Scan the listing below and copy every line holding "string".

### SUPPLIED DATA ###

(** C2, as stated, fails on an edge heavier than [sys.maxsize]: when the
    loops reach pivot B, row A, column C, [dist[A][B]] is [sys.maxsize],
    B is not reached from A, and the relaxation replaces [2 ^ 64] in the
    cell of A and C by [sys.maxsize + 1]. *)
Lemma sentinel_pivot_relaxes_heavy_edge :
  working_matrix heavy_pivot_graph heavy_pivot_vertices 11
  = Ok [[0; maxsize; 2 ^ 64]; [maxsize; 0; 1]; [maxsize; maxsize; 0]] /\
  schedule (length heavy_pivot_vertices) !! 11%nat = Some (1, 0, 2)%nat /\
  get_cell [[0; maxsize; 2 ^ 64]; [maxsize; 0; 1]; [maxsize; maxsize; 0]] 0 1
  = Ok maxsize /\
  relax_cell 1 0 2 [[0; maxsize; 2 ^ 64]; [maxsize; 0; 1]; [maxsize; maxsize; 0]]
  = Ok [[0; maxsize; maxsize + 1]; [maxsize; 0; 1]; [maxsize; maxsize; 0]] /\
  maxsize + 1 <> 2 ^ 64.
Proof.
  repeat split; try (vm_compute; reflexivity). unfold maxsize. lia.
Qed.

(** C10.  Snapshot [k], recorded after pivot [k], holds the working matrix
    of that moment; after any number of later pivots, and so at the final
    return, the same location holds the same matrix, and none of its
    objects, the list or its rows, is an object of [dist] or of another
    snapshot: each snapshot is a copy of its own. *)
Theorem snapshots_are_copies graph vertices k m st_k h_k st_m h_m :
  (k <= m)%nat ->
  store_floyd_warshall_upto k graph vertices [] = Ok (st_k, h_k) ->
  store_floyd_warshall_upto m graph vertices [] = Ok (st_m, h_m) ->
  exists c snapshot,
    st_k.2 !! k = Some c /\ st_m.2 !! k = Some c /\
    matrix_at h_k st_k.1 = Some snapshot /\
    matrix_at h_k c = Some snapshot /\
    matrix_at h_m c = Some snapshot /\
    (forall x, x ∈ objects_at h_m c -> x ∉ objects_at h_m st_m.1) /\
    (forall k' c' x, k' <> k -> st_m.2 !! k' = Some c' ->
       x ∈ objects_at h_m c -> x ∉ objects_at h_m c').
Proof.
  intros Hkm Hk Hm.
  pose proof (sim_floyd_warshall_upto k graph vertices []) as Hsim.
  rewrite Hk in Hsim. unfold sim in Hsim.
  destruct (floyd_warshall_upto k graph vertices) as [[d_k snaps_k]|e] eqn:Hpure; [|done].
  simpl in Hsim. destruct st_k as [dist_k all_k]. simpl in *.
  apply floyd_warshall_upto_snapshots in Hpure as [Hlen Hlast].
  destruct (Forall2_lookup_r _ _ _ _ _ (rep_all _ _ _ _ _ Hsim) Hlast) as (c & Hc & Hcm).
  rewrite (store_floyd_warshall_upto_continue k m graph vertices [] _ _ Hkm Hk) in Hm.
  assert (run_rel dist_k all_k snaps_k (dist_k, all_k) h_k (d_k, snaps_k)) as Hrel.
  { split; [done|]. split; [done|]. split; done. }
  pose proof (sim_pivot_steps (length vertices) dist_k all_k snaps_k (dist_k, all_k) h_k
                (d_k, snaps_k) (seq k (m - k)) Hrel) as Hrun.
  rewrite Hm in Hrun. unfold sim in Hrun.
  destruct (foldM _ _ _) as [[d_m snaps_m]|e]; [|done].
  destruct Hrun as (Hrep & Hdist & Hpre1 & Hpre2).
  destruct st_m as [dist_m all_m]. simpl in *.
  assert (all_m !! k = Some c) as Hc' by (by eapply prefix_lookup_Some).
  assert (snaps_m !! k = Some d_k) as Hs' by (by eapply prefix_lookup_Some).
  exists c, d_k. split; [done|]. split; [done|].
  split. { destruct (rep_dist _ _ _ _ _ Hsim) as (rows & Hd & _).
           apply matrix_at_holds. eauto. }
  split; [done|].
  split. { apply (Forall2_lookup_lr _ _ _ _ _ _ (rep_all _ _ _ _ _ Hrep) Hc' Hs'). }
  split.
  - intros x. apply (rep_sep _ _ _ _ _ Hrep). by eapply list_elem_of_lookup_2.
  - intros k' c' x Hne Hk' Hx. by apply (rep_distinct _ _ _ _ _ Hrep k k' c c' x).
Qed.

Lemma snapshots_are_copies_witness :
  exists c snapshot,
    scenario_run_1.1.2 !! 1%nat = Some c /\ scenario_run_3.1.2 !! 1%nat = Some c /\
    matrix_at scenario_run_1.2 scenario_run_1.1.1 = Some snapshot /\
    matrix_at scenario_run_1.2 c = Some snapshot /\
    matrix_at scenario_run_3.2 c = Some snapshot /\
    (forall x, x ∈ objects_at scenario_run_3.2 c ->
       x ∉ objects_at scenario_run_3.2 scenario_run_3.1.1) /\
    (forall k' c' x, k' <> 1%nat -> scenario_run_3.1.2 !! k' = Some c' ->
       x ∈ objects_at scenario_run_3.2 c -> x ∉ objects_at scenario_run_3.2 c').
Proof.
  apply (snapshots_are_copies scenario_graph scenario_labels 1 3
           scenario_run_1.1 scenario_run_1.2 scenario_run_3.1 scenario_run_3.2).
  - lia.
  - vm_compute. reflexivity.
  - vm_compute. reflexivity.
Defined.

(** C4 fails on a vertex with an edge to itself: the edge loop runs after
    the diagonal is set to 0 and overwrites it, so snapshot 0 holds the
    weight 5 on the diagonal. *)
Lemma initial_snapshot_self_loop :
  input_graph self_loop_vertices [("A", "A", 5%N)]%string
  = Ok (self_loop_graph, self_loop_vertices) /\
  initial_matrix self_loop_graph self_loop_vertices = Ok [[5]] /\
  floyd_warshall self_loop_graph self_loop_vertices = Ok ([[5]], [[[5]]; [[5]]]).
Proof. repeat split; vm_compute; reflexivity. Qed.

(** C6 fails on the same graph: the diagonal cell of the final matrix is
    5, where [dijkstra] gives 0 for the distance from A to A. *)
Lemma final_diagonal_self_loop :
  graph_ok self_loop_graph /\
  floyd_warshall self_loop_graph self_loop_vertices = Ok ([[5]], [[[5]]; [[5]]]) /\
  get_cell [[5]] 0 0 = Ok 5 /\
  dijkstra self_loop_graph "A" = Some (Ok [("A", 0)]%string).
Proof.
  split; [apply graph_okb_ok; vm_compute; reflexivity|].
  repeat split; vm_compute; reflexivity.
Qed.

(** ** Further properties *)


(** X2.  On a graph with non-negative weights the [while] loop of
    [dijkstra] ends, and [dijkstra] raises exactly when the source is no vertex of the
    graph. *)
Theorem dijkstra_total graph source :
  graph_ok graph ->
  (source ∉ dict_keys graph -> dijkstra graph source = Some (Raise (KeyError source))) /\
  (source ∈ dict_keys graph ->
     exists d, dijkstra graph source = Some (Ok d) /\ dict_keys d = dict_keys graph).
Proof.
  intros Hok. split; [apply dijkstra_unknown_source|].
  intros Hs. destruct (dijkstra_returns graph source Hok Hs) as (d & Hd & Hinv).
  exists d. split; [done | apply Hinv].
Qed.

Lemma dijkstra_total_witness :
  ("A" ∉ dict_keys scenario_graph ->
     dijkstra scenario_graph "A" = Some (Raise (KeyError "A"))) /\
  ("A" ∈ dict_keys scenario_graph ->
     exists d, dijkstra scenario_graph "A" = Some (Ok d) /\
               dict_keys d = dict_keys scenario_graph).
Proof.
  apply (dijkstra_total scenario_graph "A").
  apply graph_okb_ok. vm_compute. reflexivity.
Defined.

(** X3.  [floyd_warshall] raises nothing when every label of [vertices]
    is a key of the graph and every edge ends at a label of [vertices]. *)
Theorem floyd_warshall_total graph vertices :
  fw_ok graph vertices ->
  exists dist all_matrices,
    floyd_warshall graph vertices = Ok (dist, all_matrices) /\
    length all_matrices = S (length vertices) /\
    square (length vertices) dist.
Proof.
  intros Hok. destruct (floyd_warshall_returns graph vertices Hok) as (dist & all & Hfw).
  exists dist, all. split; [done|].
  destruct (floyd_warshall_snapshots _ _ _ _ Hfw) as (Hlen & Hlast & _).
  split; [done|]. revert Hlast.
  apply (floyd_warshall_invariant _ graph vertices dist all);
    [apply initial_matrix_square | | done].
  intros k i j d d' Hd Hrel. by eapply relax_cell_square.
Qed.

Lemma floyd_warshall_total_witness :
  exists dist all_matrices,
    floyd_warshall scenario_graph scenario_labels = Ok (dist, all_matrices) /\
    length all_matrices = S (length scenario_labels) /\
    square (length scenario_labels) dist.
Proof.
  apply (floyd_warshall_total scenario_graph scenario_labels).
  apply (input_graph_Ok scenario_labels scenario_lines). vm_compute. reflexivity.
Defined.

(** X4.  Snapshot 0, cell by cell, when no label is repeated: the weight of
    the edge from vertex [i] to vertex [j] when the graph has one, also
    for [i = j]; otherwise 0 on the diagonal and [sys.maxsize] elsewhere. *)
Theorem initial_snapshot_cells graph vertices dist all_matrices i j vi vj :
  NoDup vertices ->
  floyd_warshall graph vertices = Ok (dist, all_matrices) ->
  vertices !! i = Some vi -> vertices !! j = Some vj ->
  exists d0 adj,
    all_matrices !! O = Some d0 /\ dict_get graph vi = Some adj /\
    get_cell d0 i j
    = Ok (match dict_get adj vj with
          | Some w => w
          | None => if decide (i = j) then 0 else maxsize
          end).
Proof.
  intros Hnd Hfw Hi Hj.
  destruct (floyd_warshall_snapshots _ _ _ _ Hfw) as (_ & _ & (d0 & Hd0 & H0) & _).
  destruct (initial_matrix_cells graph vertices Hnd d0 i j vi vj Hd0 Hi Hj)
    as (adj & Hadj & Hcell).
  by exists d0, adj.
Qed.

###

PROBLEM SOLUTION
  input_graph self_loop_vertices [("A", "A", 5%N)]%string
  dijkstra self_loop_graph "A" = Some (Ok [("A", 0)]%string).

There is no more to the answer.